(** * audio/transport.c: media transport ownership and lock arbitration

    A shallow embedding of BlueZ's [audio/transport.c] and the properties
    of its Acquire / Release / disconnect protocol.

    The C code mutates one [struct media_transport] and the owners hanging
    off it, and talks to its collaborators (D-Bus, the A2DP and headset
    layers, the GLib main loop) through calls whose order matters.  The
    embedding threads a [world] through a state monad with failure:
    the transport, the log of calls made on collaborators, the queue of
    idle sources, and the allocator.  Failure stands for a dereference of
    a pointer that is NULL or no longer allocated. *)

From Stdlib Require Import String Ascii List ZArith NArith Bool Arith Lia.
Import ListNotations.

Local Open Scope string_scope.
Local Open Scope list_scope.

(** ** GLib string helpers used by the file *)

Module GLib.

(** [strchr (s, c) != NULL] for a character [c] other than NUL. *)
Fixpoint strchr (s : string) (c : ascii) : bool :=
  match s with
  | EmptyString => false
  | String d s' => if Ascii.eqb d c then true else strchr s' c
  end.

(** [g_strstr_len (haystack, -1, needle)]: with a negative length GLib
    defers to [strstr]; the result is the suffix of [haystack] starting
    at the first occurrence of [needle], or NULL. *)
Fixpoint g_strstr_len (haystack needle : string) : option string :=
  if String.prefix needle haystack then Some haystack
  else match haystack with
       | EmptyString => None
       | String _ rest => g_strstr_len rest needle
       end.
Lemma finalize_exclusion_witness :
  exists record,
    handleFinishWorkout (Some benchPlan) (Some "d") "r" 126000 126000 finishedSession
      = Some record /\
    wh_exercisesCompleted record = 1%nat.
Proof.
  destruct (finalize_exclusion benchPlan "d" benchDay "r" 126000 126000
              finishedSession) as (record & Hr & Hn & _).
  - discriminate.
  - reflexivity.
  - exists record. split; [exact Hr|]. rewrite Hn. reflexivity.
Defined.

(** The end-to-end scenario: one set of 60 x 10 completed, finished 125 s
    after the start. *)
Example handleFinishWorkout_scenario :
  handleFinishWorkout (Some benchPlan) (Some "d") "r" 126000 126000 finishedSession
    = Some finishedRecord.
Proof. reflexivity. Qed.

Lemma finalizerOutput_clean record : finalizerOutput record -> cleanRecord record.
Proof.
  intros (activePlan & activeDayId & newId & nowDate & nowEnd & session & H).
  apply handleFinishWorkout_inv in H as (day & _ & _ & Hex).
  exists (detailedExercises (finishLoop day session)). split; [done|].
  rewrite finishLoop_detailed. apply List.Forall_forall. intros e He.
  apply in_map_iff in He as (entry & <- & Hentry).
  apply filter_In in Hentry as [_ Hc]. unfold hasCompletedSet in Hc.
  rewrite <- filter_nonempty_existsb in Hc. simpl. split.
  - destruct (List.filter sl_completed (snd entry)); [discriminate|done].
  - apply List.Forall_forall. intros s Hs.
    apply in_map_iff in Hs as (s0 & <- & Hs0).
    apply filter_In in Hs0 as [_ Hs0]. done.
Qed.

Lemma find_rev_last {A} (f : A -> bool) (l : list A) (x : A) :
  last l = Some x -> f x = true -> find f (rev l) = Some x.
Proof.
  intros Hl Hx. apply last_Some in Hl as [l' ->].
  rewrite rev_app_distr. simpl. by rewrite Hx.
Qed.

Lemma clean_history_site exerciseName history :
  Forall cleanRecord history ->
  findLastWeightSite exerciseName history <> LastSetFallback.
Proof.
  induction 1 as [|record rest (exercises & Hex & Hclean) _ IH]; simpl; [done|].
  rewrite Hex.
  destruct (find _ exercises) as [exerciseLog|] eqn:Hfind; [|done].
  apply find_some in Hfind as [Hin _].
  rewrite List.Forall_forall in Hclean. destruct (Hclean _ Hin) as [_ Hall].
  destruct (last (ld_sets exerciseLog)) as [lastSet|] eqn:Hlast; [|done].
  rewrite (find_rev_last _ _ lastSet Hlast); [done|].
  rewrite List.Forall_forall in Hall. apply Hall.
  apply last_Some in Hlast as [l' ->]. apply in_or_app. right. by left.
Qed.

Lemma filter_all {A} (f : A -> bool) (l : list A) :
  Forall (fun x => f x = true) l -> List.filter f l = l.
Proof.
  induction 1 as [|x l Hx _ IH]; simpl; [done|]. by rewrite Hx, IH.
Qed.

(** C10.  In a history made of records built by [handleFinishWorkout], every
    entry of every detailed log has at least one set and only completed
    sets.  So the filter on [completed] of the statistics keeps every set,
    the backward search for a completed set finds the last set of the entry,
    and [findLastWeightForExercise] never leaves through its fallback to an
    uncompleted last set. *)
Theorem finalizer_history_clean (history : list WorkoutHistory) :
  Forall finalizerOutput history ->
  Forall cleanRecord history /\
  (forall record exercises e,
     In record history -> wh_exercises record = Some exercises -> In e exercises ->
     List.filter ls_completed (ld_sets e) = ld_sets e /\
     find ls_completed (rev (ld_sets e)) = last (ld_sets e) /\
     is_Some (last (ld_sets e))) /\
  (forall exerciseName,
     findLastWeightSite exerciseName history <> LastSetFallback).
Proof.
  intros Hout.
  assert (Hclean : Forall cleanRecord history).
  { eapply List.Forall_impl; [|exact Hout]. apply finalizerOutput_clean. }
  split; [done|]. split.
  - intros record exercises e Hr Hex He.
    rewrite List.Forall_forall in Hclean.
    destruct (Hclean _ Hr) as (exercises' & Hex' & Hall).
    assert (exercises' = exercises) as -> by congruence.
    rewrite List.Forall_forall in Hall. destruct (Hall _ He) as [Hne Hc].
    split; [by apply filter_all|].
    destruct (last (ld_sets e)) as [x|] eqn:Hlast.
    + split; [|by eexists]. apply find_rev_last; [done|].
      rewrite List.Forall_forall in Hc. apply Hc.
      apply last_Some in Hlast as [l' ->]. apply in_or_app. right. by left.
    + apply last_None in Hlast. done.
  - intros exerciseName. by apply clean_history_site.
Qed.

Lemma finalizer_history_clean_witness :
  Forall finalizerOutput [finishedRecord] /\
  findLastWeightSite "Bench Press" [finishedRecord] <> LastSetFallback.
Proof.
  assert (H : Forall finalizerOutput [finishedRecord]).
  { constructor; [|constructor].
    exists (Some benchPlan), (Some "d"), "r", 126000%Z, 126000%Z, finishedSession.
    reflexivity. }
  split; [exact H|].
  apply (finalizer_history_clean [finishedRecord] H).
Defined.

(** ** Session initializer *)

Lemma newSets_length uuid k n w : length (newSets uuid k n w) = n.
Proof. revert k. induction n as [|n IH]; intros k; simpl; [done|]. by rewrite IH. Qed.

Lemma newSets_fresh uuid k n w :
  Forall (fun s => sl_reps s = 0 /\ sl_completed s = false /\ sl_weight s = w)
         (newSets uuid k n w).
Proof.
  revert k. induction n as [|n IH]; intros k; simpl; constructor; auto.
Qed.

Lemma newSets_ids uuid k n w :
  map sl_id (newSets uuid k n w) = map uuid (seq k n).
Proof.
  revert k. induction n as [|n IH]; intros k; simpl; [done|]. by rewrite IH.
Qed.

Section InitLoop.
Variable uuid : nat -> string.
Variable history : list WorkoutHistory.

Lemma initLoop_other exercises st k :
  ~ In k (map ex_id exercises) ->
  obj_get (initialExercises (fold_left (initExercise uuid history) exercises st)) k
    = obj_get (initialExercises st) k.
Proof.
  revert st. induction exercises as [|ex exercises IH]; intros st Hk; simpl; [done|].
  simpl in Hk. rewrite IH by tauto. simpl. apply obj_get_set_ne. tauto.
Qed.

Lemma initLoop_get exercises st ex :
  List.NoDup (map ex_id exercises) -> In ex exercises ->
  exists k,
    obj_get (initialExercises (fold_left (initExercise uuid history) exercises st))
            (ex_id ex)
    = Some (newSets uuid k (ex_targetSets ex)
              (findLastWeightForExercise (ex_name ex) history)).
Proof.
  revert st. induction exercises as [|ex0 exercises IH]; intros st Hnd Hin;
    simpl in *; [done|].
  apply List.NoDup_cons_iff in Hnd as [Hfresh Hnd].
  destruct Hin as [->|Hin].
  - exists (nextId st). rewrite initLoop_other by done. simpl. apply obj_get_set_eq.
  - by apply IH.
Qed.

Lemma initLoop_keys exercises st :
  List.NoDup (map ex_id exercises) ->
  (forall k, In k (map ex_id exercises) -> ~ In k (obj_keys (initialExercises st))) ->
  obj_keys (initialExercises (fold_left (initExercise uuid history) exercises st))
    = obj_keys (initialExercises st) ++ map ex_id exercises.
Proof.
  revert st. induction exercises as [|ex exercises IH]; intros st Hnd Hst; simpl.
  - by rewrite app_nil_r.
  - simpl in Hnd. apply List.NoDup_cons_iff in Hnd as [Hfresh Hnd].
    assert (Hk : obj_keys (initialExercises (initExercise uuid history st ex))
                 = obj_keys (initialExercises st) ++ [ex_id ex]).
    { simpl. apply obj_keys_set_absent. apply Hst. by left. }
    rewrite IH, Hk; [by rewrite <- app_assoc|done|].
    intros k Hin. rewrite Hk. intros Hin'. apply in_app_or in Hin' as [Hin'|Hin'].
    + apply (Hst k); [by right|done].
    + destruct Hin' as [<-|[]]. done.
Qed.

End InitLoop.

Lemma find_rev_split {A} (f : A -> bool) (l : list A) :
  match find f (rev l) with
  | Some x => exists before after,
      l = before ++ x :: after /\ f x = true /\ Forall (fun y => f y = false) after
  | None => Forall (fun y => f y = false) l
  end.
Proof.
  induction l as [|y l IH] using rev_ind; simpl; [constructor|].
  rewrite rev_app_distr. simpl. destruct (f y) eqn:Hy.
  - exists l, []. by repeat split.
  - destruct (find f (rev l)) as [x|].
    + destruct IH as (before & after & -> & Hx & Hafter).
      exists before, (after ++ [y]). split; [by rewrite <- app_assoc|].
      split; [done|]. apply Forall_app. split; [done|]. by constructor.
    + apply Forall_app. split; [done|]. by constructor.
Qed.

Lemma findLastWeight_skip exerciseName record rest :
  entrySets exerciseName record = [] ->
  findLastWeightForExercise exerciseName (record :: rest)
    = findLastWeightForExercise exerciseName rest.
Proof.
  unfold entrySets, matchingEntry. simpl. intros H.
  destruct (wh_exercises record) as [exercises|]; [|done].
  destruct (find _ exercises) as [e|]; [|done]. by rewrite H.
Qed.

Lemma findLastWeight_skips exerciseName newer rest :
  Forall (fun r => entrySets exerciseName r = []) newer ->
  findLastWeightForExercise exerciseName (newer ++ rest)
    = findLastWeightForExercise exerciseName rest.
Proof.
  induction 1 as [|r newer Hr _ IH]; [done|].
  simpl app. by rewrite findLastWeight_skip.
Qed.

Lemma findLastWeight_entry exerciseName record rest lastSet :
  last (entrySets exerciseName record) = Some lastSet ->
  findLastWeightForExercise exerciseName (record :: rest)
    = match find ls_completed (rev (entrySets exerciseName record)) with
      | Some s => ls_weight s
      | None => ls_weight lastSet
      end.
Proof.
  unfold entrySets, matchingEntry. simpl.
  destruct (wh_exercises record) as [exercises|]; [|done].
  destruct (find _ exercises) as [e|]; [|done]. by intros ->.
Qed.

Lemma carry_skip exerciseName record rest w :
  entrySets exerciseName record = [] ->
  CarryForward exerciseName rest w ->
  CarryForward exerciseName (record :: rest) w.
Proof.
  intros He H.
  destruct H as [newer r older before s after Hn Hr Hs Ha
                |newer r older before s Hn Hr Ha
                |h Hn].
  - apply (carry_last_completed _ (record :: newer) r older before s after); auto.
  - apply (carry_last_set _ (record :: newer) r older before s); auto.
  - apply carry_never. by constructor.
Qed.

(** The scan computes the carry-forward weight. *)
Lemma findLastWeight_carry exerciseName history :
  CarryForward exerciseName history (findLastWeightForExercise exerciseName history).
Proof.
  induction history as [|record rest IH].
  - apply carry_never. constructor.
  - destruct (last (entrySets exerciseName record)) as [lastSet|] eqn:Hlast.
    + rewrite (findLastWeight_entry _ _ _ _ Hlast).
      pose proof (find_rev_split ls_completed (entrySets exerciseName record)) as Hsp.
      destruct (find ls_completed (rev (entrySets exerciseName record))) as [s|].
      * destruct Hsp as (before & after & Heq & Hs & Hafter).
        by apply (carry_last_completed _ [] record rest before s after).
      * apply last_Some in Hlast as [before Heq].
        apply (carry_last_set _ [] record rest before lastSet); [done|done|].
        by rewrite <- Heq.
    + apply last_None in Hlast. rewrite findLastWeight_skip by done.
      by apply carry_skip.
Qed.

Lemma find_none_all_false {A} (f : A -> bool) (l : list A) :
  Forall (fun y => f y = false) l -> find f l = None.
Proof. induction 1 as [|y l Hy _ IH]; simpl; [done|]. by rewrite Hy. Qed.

* * *

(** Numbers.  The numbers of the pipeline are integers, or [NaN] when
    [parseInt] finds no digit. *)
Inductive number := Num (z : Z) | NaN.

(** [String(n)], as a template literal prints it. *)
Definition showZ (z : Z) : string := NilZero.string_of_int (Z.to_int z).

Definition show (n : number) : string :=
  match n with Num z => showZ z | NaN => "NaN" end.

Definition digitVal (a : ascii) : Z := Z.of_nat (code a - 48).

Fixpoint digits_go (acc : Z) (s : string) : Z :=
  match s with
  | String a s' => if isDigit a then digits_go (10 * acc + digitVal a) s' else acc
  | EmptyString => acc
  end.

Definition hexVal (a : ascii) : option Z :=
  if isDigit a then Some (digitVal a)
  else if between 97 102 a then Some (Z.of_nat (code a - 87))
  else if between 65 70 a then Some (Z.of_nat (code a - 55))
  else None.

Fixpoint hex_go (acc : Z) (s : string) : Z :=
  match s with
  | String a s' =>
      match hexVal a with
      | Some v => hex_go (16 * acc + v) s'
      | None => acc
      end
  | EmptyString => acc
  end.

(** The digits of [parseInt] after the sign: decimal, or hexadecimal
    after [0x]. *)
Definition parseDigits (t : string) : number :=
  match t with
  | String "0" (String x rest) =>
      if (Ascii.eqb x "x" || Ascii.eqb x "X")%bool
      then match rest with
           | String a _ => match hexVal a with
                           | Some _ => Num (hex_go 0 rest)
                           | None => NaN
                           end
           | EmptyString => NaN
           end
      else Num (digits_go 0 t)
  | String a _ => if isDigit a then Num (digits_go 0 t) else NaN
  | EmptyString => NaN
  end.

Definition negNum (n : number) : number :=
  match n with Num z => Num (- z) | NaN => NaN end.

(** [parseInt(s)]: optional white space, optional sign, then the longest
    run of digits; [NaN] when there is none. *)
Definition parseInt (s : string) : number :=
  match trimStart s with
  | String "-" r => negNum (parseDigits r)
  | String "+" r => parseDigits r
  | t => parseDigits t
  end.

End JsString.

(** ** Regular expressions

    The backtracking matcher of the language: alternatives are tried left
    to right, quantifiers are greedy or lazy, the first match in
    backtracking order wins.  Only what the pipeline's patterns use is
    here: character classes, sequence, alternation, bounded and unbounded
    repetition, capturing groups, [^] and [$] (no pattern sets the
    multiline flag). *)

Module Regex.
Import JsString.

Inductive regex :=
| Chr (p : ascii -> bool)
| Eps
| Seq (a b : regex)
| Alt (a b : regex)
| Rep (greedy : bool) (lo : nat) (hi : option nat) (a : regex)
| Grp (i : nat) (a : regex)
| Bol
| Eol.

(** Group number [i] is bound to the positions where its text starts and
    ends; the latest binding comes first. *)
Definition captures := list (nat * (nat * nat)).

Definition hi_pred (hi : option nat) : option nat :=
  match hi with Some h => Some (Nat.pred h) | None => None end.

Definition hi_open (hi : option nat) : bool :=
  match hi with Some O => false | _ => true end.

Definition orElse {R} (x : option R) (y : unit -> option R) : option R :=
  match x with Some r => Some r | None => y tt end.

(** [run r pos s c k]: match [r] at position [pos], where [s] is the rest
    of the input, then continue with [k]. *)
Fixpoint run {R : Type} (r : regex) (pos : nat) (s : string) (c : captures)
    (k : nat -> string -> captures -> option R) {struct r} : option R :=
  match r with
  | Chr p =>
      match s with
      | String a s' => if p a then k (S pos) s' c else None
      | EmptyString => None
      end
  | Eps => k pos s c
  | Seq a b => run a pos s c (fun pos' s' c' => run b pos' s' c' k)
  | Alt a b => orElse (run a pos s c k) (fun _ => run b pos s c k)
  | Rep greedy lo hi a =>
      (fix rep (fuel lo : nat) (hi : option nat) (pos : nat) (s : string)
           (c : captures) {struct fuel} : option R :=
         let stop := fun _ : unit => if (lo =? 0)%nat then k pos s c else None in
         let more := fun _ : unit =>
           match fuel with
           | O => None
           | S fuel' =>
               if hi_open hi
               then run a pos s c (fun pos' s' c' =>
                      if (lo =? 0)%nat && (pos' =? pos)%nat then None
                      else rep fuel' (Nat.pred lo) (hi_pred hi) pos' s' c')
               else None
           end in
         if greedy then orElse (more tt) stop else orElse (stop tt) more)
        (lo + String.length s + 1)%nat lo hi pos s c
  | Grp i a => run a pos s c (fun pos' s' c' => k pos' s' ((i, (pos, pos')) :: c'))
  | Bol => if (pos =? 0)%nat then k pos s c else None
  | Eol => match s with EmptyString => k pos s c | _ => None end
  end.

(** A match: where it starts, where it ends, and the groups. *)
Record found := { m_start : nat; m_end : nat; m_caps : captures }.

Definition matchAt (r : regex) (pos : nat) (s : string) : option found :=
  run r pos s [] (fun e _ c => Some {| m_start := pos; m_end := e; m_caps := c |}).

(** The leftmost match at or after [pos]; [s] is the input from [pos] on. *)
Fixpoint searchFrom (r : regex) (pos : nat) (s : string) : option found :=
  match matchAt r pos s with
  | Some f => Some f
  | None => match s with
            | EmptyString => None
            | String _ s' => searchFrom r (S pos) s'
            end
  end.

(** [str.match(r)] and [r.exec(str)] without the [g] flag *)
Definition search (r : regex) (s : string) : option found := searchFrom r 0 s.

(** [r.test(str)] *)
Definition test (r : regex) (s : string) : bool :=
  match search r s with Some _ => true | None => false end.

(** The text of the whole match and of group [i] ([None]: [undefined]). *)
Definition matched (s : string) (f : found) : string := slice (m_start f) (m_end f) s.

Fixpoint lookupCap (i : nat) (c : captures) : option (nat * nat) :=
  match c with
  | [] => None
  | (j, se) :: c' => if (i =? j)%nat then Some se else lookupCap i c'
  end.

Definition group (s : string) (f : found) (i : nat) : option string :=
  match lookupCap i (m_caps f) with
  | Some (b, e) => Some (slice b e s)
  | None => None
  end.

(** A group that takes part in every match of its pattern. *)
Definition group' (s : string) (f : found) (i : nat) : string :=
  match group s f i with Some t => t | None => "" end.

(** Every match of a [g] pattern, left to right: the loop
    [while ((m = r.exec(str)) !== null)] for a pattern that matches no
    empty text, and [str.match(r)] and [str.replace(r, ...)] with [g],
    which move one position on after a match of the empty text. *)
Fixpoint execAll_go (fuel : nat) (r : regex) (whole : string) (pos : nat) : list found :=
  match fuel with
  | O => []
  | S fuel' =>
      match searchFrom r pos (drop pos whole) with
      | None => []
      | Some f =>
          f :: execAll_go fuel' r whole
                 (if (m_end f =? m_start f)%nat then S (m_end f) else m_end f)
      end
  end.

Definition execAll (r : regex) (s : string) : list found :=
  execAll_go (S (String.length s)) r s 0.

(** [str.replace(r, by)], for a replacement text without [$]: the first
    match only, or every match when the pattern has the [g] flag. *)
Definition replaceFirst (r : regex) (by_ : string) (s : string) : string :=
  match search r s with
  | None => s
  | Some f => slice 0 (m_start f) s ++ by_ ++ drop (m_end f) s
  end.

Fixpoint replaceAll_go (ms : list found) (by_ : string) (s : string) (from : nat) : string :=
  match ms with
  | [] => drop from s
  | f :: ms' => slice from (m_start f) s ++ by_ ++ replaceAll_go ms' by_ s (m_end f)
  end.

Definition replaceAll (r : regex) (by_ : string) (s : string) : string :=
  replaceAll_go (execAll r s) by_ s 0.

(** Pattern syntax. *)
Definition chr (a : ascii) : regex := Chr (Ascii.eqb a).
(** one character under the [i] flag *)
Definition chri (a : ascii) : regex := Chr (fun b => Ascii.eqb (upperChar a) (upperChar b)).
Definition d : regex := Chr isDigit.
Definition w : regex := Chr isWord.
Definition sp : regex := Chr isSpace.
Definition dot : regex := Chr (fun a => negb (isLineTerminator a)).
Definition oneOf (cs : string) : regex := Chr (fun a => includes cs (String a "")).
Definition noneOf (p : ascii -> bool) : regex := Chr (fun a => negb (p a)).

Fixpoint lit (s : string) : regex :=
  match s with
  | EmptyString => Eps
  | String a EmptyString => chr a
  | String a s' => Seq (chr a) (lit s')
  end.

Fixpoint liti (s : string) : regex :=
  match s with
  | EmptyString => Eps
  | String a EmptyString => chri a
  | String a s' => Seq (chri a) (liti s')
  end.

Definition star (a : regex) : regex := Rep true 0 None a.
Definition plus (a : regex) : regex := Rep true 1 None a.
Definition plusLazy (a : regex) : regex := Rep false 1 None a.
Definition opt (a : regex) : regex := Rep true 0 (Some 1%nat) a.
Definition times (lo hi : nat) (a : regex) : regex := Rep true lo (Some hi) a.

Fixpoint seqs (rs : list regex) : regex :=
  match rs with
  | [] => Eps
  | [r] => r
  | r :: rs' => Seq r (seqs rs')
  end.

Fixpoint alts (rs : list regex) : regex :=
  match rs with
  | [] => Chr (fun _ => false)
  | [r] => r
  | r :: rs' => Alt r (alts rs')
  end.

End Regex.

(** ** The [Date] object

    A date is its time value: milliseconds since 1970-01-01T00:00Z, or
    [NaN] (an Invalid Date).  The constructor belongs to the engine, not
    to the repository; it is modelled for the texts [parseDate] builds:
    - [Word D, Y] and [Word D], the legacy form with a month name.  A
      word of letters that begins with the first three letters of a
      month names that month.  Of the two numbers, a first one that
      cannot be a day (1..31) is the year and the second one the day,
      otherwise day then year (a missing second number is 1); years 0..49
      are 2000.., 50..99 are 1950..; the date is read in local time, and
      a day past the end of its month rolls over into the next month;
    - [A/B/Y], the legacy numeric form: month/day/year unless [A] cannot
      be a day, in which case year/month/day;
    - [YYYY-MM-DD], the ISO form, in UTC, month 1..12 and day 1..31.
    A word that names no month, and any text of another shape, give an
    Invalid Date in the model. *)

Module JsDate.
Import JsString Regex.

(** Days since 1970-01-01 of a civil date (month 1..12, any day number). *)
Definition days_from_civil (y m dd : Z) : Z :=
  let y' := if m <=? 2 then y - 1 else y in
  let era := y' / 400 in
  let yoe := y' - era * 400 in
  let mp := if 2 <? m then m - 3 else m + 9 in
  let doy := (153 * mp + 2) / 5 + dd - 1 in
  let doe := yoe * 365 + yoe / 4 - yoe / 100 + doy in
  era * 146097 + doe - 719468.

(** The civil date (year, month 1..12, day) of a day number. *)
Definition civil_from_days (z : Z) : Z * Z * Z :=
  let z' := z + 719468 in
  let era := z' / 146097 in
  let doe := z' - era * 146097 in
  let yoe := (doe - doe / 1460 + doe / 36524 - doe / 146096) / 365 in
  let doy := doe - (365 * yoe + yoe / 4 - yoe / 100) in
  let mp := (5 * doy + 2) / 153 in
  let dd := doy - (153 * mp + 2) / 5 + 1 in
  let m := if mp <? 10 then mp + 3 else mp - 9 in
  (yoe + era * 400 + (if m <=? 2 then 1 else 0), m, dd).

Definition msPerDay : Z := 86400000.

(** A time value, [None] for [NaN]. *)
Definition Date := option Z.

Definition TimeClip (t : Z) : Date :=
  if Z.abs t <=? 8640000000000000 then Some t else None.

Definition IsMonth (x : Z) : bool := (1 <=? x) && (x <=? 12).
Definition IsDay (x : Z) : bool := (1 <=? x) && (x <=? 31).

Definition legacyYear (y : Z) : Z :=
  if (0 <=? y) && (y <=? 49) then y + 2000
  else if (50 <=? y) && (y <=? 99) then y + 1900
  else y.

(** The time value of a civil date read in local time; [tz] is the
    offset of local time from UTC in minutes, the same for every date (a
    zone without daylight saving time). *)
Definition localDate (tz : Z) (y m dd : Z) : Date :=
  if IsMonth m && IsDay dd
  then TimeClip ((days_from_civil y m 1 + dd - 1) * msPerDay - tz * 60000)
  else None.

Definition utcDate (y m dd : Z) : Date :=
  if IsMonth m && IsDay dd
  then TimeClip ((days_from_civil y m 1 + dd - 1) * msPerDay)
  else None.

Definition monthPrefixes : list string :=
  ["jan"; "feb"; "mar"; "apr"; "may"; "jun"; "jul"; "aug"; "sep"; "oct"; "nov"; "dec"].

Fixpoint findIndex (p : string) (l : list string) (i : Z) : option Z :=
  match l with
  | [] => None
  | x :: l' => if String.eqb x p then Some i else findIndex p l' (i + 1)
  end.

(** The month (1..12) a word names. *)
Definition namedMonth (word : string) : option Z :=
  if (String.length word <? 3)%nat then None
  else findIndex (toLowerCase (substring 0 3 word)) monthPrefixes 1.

_Work instructions_: Using only the listing above, restate exactly the lines from the line containing "else rep fuel'" through the line containing "(** The text", both included.

_Answer below_:
                      else rep fuel' (Nat.pred lo) (hi_pred hi) pos' s' c')
               else None
           end in
         if greedy then orElse (more tt) stop else orElse (stop tt) more)
        (lo + String.length s + 1)%nat lo hi pos s c
  | Grp i a => run a pos s c (fun pos' s' c' => k pos' s' ((i, (pos, pos')) :: c'))
  | Bol => if (pos =? 0)%nat then k pos s c else None
  | Eol => match s with EmptyString => k pos s c | _ => None end
  end.

(** A match: where it starts, where it ends, and the groups. *)
Record found := { m_start : nat; m_end : nat; m_caps : captures }.

Definition matchAt (r : regex) (pos : nat) (s : string) : option found :=
  run r pos s [] (fun e _ c => Some {| m_start := pos; m_end := e; m_caps := c |}).

(** The leftmost match at or after [pos]; [s] is the input from [pos] on. *)
Fixpoint searchFrom (r : regex) (pos : nat) (s : string) : option found :=
  match matchAt r pos s with
  | Some f => Some f
  | None => match s with
            | EmptyString => None
            | String _ s' => searchFrom r (S pos) s'
            end
  end.

(** [str.match(r)] and [r.exec(str)] without the [g] flag *)
Definition search (r : regex) (s : string) : option found := searchFrom r 0 s.

(** [r.test(str)] *)
Definition test (r : regex) (s : string) : bool :=
  match search r s with Some _ => true | None => false end.

(** The text of the whole match and of group [i] ([None]: [undefined]). *)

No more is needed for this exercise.